In the records below, begin at the line that has "de_create_timestamp := dd_create_timestamp" and stop after the line that has "de_swap := cd_swap <$> close;"; quote those lines verbatim and nothing more.

Items listed in a dataset:
^^^^
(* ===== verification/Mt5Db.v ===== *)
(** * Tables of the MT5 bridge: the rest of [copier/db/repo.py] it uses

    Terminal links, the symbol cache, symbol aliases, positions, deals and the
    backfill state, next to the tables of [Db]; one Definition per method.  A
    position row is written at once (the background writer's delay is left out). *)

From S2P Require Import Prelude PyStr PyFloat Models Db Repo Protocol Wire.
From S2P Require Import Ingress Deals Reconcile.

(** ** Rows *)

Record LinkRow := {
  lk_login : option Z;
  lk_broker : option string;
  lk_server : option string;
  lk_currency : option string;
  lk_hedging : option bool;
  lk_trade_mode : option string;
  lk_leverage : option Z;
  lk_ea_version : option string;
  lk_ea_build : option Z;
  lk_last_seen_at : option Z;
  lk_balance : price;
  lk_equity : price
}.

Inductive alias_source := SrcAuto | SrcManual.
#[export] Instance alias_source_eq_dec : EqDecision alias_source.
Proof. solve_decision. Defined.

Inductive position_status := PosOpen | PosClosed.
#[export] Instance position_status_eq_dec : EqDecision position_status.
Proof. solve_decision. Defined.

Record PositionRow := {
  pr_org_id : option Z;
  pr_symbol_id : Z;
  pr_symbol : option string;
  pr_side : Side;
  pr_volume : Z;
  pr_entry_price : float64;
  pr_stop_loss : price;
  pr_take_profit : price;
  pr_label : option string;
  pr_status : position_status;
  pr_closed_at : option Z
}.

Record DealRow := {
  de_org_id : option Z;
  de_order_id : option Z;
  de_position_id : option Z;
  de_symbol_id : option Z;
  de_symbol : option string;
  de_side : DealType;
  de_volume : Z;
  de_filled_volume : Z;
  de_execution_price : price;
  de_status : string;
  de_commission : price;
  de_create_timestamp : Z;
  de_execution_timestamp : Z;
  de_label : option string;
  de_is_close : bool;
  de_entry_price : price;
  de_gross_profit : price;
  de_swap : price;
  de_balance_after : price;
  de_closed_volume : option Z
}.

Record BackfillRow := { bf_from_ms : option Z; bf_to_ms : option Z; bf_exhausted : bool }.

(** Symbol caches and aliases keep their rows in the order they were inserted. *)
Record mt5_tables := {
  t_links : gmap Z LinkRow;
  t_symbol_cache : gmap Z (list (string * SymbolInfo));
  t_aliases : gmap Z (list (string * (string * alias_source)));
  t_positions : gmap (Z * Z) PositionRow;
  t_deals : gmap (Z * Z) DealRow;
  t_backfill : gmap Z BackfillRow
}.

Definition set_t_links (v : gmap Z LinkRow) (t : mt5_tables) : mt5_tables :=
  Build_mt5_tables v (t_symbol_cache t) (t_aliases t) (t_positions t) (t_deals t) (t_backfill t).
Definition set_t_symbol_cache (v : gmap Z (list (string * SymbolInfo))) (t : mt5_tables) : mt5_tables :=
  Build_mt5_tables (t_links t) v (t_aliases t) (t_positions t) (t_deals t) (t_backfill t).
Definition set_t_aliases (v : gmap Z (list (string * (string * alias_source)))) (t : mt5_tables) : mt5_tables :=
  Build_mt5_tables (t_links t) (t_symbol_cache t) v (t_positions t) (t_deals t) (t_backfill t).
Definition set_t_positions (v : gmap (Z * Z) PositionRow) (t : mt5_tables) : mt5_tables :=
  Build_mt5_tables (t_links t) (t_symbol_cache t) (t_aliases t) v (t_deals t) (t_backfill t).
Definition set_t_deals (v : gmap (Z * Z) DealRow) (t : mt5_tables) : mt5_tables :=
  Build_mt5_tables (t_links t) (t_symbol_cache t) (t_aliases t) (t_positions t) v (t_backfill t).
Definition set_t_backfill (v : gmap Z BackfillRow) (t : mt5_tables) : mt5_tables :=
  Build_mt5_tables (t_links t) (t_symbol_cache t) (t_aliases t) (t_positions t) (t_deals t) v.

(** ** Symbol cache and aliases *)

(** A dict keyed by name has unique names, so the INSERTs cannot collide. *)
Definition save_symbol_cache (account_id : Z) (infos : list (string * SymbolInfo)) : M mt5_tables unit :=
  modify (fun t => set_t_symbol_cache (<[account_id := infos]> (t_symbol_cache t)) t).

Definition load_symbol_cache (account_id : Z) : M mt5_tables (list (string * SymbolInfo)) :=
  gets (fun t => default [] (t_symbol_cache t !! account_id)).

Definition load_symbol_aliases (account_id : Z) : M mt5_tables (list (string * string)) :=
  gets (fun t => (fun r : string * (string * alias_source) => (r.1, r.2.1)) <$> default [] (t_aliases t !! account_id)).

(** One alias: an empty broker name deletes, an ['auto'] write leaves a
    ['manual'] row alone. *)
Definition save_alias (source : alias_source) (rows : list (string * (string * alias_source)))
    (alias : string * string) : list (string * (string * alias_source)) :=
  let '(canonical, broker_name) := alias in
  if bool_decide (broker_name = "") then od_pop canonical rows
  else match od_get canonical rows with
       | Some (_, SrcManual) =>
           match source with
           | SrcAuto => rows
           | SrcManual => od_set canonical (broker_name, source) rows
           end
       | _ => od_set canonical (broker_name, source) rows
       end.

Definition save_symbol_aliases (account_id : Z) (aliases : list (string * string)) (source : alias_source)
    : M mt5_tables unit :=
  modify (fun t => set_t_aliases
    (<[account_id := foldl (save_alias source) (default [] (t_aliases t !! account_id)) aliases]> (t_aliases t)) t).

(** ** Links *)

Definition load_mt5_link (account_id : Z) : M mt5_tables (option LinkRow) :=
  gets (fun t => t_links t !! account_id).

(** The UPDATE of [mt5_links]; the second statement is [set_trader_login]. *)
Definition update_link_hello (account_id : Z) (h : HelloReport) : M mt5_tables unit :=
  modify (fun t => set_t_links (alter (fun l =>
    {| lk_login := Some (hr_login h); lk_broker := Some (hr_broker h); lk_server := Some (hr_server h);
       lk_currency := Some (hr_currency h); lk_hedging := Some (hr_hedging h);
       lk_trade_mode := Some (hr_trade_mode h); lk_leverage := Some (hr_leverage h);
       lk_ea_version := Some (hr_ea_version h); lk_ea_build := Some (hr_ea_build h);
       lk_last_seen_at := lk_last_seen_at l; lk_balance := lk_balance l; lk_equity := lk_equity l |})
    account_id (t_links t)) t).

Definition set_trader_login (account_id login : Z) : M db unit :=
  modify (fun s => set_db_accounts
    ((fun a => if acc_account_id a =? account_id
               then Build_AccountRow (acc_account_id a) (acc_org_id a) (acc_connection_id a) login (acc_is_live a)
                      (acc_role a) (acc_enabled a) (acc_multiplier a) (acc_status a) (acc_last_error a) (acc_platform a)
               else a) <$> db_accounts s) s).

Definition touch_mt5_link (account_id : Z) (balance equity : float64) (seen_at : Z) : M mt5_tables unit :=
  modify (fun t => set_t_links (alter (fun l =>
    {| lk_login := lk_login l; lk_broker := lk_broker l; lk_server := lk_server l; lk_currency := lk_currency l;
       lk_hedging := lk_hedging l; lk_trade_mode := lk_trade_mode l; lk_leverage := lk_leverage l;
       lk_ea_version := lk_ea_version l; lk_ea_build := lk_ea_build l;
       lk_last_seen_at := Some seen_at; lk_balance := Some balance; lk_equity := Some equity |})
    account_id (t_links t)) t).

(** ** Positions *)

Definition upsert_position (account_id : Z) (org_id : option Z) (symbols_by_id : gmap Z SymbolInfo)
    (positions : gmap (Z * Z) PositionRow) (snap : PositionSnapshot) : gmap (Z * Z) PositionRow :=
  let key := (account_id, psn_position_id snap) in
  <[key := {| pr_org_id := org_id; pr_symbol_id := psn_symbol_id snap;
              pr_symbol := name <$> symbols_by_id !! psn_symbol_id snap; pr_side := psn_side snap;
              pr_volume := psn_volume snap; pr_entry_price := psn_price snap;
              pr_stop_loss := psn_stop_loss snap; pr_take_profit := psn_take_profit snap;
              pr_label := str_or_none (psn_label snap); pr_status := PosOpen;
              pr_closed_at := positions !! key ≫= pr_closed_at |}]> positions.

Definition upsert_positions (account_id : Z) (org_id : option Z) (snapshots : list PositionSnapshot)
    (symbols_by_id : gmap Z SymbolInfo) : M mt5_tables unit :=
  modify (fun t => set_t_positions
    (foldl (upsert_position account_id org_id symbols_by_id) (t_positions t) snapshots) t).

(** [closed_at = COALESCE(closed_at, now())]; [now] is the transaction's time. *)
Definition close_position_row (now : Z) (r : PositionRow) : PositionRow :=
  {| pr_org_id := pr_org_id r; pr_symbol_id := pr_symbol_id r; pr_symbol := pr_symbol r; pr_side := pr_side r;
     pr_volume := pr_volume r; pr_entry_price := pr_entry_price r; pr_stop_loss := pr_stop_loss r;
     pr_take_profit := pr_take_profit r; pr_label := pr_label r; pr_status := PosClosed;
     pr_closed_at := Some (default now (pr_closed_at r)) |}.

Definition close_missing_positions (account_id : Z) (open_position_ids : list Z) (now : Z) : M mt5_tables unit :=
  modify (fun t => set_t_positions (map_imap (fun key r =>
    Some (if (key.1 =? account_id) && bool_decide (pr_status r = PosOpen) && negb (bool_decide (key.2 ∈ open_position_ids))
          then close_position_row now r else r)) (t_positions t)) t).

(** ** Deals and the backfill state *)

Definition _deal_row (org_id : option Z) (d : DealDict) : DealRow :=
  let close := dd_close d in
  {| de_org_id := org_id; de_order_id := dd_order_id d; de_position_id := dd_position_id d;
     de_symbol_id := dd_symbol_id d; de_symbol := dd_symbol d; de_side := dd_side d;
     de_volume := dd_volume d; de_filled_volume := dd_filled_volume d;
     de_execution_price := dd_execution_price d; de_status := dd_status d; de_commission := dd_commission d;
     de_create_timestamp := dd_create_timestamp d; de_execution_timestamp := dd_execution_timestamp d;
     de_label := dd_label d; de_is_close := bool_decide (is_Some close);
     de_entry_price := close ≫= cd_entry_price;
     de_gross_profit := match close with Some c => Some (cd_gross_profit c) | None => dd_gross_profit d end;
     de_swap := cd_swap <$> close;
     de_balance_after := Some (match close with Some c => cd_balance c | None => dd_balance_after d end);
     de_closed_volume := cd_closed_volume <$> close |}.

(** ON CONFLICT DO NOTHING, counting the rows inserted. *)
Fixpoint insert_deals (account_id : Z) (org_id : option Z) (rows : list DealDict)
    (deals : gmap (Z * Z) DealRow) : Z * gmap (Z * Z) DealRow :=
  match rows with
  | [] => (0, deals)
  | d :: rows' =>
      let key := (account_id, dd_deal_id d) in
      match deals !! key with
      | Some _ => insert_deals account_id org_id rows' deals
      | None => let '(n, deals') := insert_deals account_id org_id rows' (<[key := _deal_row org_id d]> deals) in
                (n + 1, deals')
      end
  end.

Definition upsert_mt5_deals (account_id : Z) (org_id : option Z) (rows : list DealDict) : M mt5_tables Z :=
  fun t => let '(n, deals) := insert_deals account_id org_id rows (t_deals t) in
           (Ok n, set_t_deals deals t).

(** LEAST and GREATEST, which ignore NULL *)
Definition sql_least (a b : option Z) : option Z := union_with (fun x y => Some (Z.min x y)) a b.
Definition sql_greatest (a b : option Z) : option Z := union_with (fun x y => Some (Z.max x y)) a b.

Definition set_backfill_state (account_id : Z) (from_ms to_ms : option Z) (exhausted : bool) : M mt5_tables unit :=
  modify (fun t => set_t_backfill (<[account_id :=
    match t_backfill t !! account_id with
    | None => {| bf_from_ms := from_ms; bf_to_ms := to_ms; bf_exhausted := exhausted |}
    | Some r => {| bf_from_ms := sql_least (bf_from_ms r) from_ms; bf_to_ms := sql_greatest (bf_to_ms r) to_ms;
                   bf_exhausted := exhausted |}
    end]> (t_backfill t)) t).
^^^^
Task answer:
     de_create_timestamp := dd_create_timestamp d; de_execution_timestamp := dd_execution_timestamp d;
     de_label := dd_label d; de_is_close := bool_decide (is_Some close);
     de_entry_price := close ≫= cd_entry_price;
     de_gross_profit := match close with Some c => Some (cd_gross_profit c) | None => dd_gross_profit d end;
     de_swap := cd_swap <$> close;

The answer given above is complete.